Gobierno situado: habitar
Un gobierno situado, un gobierno en el que quienes gobiernan se sitúan, que abierta y explícitamente declaran su posición y [...]
13 agosto, 2023
por Alejandro Hernández Gálvez | Twitter: otrootroblog | Instagram: otrootroblog
Cuando nuestros ojos se detienen en una pintura de Rembrandt, nuestra mirada se vuelve pesada, bovina de algún modo.
Jean Genet
Esto es una escultura, por supuesto. Eso dijo Rosalind Krauss al final del párrafo que describe Perimeters/Pavilions/Decoys, obra de Mary Miss, hecha en 1978 —que es una excavación en la tierra, apuntalada con postes de madera, y con una escalera, también de madera, que permite descender al fondo— y con el que abre su hoy famoso ensayo “La escultura en el campo expandido”, publicado en 1979. Para Krauss, desde los años 60, con el land art, la escultura había entrado en una condición en la que se definía por la combinación de exclusiones: pese a estar en el paisaje y tener las dimensiones de un paisaje, no es paisaje; o pese a tener el tamaño y la conformación de una obra de arquitectura, no es arquitectura. El trabajo de Robert Irwin, Walter de Maria, Robert Smithson, Christo y, claro, Mary Miss, entran o abren esta categoría de obras que no son paisaje ni arquitectura pero, por supuesto, son esculturas.
A finales de julio se abrió —si así se puede decir— la obra de Marguerite Humeau titulada Orisons, que en las categorías del arte contemporáneo se clasifica como landart o earthwork, y cuenta con una extensión de 160 acres —casi 65 hectáreas—. Orisons se encuentra en el Valle de San Luis, en Colorado. El valle es parte de los territorios que México “cedió” a los Estados Unidos tras la invasión de 1848 y cubre una superficie de más de 21 mil kilómetros cuadrados a una altitud, similar a la del Valle de México, de 2,300 metros sobre el nivel del mar. Sus ocupantes originarios son los Kapote y los Ute, y actualmente la mitad del territorio es propiedad privada dedicada al cultivo. Durante las últimas sequías el valle ha padecido por la escasez de lluvias, lo que algunos expertos ya califican como algo más que una sequía: desertificación.

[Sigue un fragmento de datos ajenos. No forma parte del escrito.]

Lemma low_digits_value fuel base upper val :
  2 ≤ base ≤ 16 → 0 ≤ val < base ^ Z.of_nat fuel →
  value base (rev (low_digits fuel base upper val)) = val.
Proof.
  intros Hb. revert val. induction fuel as [|fuel IH]; intros val Hv; [change (0 = val); rewrite Z.pow_0_r in Hv; lia|].
  rewrite Nat2Z.inj_succ, Z.pow_succ_r in Hv by lia. cbn [low_digits rev].
  assert (0 ≤ val mod base < base) as Hm by (apply Z.mod_pos_bound; lia).
  pose proof (Z.div_mod val base ltac:(lia)) as Hdm.
  destruct (Z.eqb_spec (val / base) 0) as [Hz|Hz].
  - cbn. rewrite digit_value_digit by lia. lia.
  - unfold value in *. rewrite foldl_app. cbn [foldl]. rewrite digit_value_digit by lia. rewrite IH; [lia|].
    split; [apply Z.div_pos; lia|]. apply Z.div_lt_upper_bound; lia.
Qed.

(** Exchanging the outer elements of a list reverses it. *)
Lemma reverse_digits_eq fuel (pre ds post : list Z) :
  (length ds ≤ 2 * fuel)%nat →
  reverse_digits fuel (pre ++ ds ++ post) (alen pre) (alen pre + alen ds - 1) = pre ++ rev ds ++ post.
Proof.
  revert pre ds post. induction fuel as [|fuel IH]; intros pre ds post Hf.
  { destruct ds; [done|simpl in Hf; lia]. }
  cbn [reverse_digits]. destruct ds as [|x ds]; [by destruct (Z.ltb_spec (alen pre) (alen pre + alen (@nil Z) - 1)) as [Hlt|];
    [change (alen (@nil Z)) with 0 in Hlt; lia|]|].
  destruct ds as [|y ds _] using rev_ind.
  { change (alen [x]) with 1. by rewrite (proj2 (Z.ltb_ge _ _)) by lia. }
  assert (alen (x :: ds ++ [y]) = alen ds + 2) as Hlen by (rewrite alen_cons, alen_app; change (alen [y]) with 1; lia).
  rewrite Hlen. rewrite (proj2 (Z.ltb_lt _ _)) by (pose proof (alen_nonneg ds); lia).
  set (L := pre ++ (x :: ds ++ [y]) ++ post).
  assert (L = (pre ++ x :: ds) ++ y :: post) as EL by (unfold L; by rewrite <-!app_assoc; cbn [app]; rewrite <-app_assoc).
  assert (∀ A (z : Z) B, aget (A ++ z :: B) (alen A) = Some z) as Hget.
  { intros A z B. unfold aget, alen. rewrite decide_True, Nat2Z.id by lia. by rewrite lookup_app_r, Nat.sub_diag by lia. }
  assert (∀ A (z w : Z) B, aset (A ++ z :: B) (alen A) w = A ++ w :: B) as Hset.
  { intros A z w B. unfold aset, alen. rewrite decide_True, Nat2Z.id by lia. by rewrite insert_app_r_alt, Nat.sub_diag by lia. }
  replace (alen pre + (alen ds + 2) - 1) with (alen (pre ++ x :: ds)) by (rewrite alen_app, alen_cons; lia).
  assert (aget L (alen pre) = Some x) as -> by (unfold L; apply Hget).
  assert (aget L (alen (pre ++ x :: ds)) = Some y) as -> by (rewrite EL; apply Hget).
  assert (aset L (alen pre) y = (pre ++ y :: ds) ++ y :: post) as ->.
  { unfold L. cbn [app]. rewrite Hset. by rewrite <-!app_assoc. }
  replace (alen (pre ++ x :: ds)) with (alen (pre ++ y :: ds)) by (by rewrite !alen_app, !alen_cons).
  rewrite Hset. replace ((pre ++ y :: ds) ++ x :: post) with ((pre ++ [y]) ++ ds ++ (x :: post))
    by (by rewrite <-!app_assoc).
  replace (alen pre + 1) with (alen (pre ++ [y])) by (rewrite alen_app; done).
  replace (alen (pre ++ y :: ds) - 1) with (alen (pre ++ [y]) + alen ds - 1)
    by (rewrite !alen_app, !alen_cons; change (alen (@nil Z)) with 0; lia).
  rewrite IH by (rewrite length_cons, length_app in Hf; simpl in Hf; lia).
  cbn [rev]. rewrite rev_app_distr. cbn [rev app]. by rewrite <-!app_assoc.
Qed.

Marguerite Humeau nació en 1986 en Francia y vive en Londres, donde estudió en el Royal College of Art. Su trabajo, según puede leerse en el sitio de la galería White Cube, “recorre grandes distancias en el espacio y el tiempo, desde la prehistoria hasta mundos futuros imaginados, en su búsqueda de los misterios de la existencia humana. Ella da vida a las cosas perdidas, ya sean formas de vida que se han extinguido o ideas que han desaparecido de nuestros paisajes mentales. Llenando vacíos de conocimiento con especulaciones y escenarios imaginados, su objetivo es crear nuevas mitologías para nuestra era contemporánea.”
En una entrevista con Maura Thomas, Humeau cuenta que a principios de 2020, antes de que se decretara la pandemia, Cortney Stell, curadora en jefe de Black Cube Gallery, la invitó a proponer un proyecto en el lugar de su elección. Se atravesó la pandemia y la propuesta quedó en pausa. Mientras tanto, Humeau investigaba la relación entre las hierbas y el suelo en el que crecen, lo que la llevó, entre otras cosas, a las imágenes aéreas de los círculos de cultivo intensivo en el desierto, que también pueden verse en el Valle de San Luis. Humeau le escribió a Stell que quería encontrar un círculo de esos para transformarlo en landart, y la galería Black Cube hizo la investigación hasta encontrar la granja Jones Faras Organics, quienes lo cedieron.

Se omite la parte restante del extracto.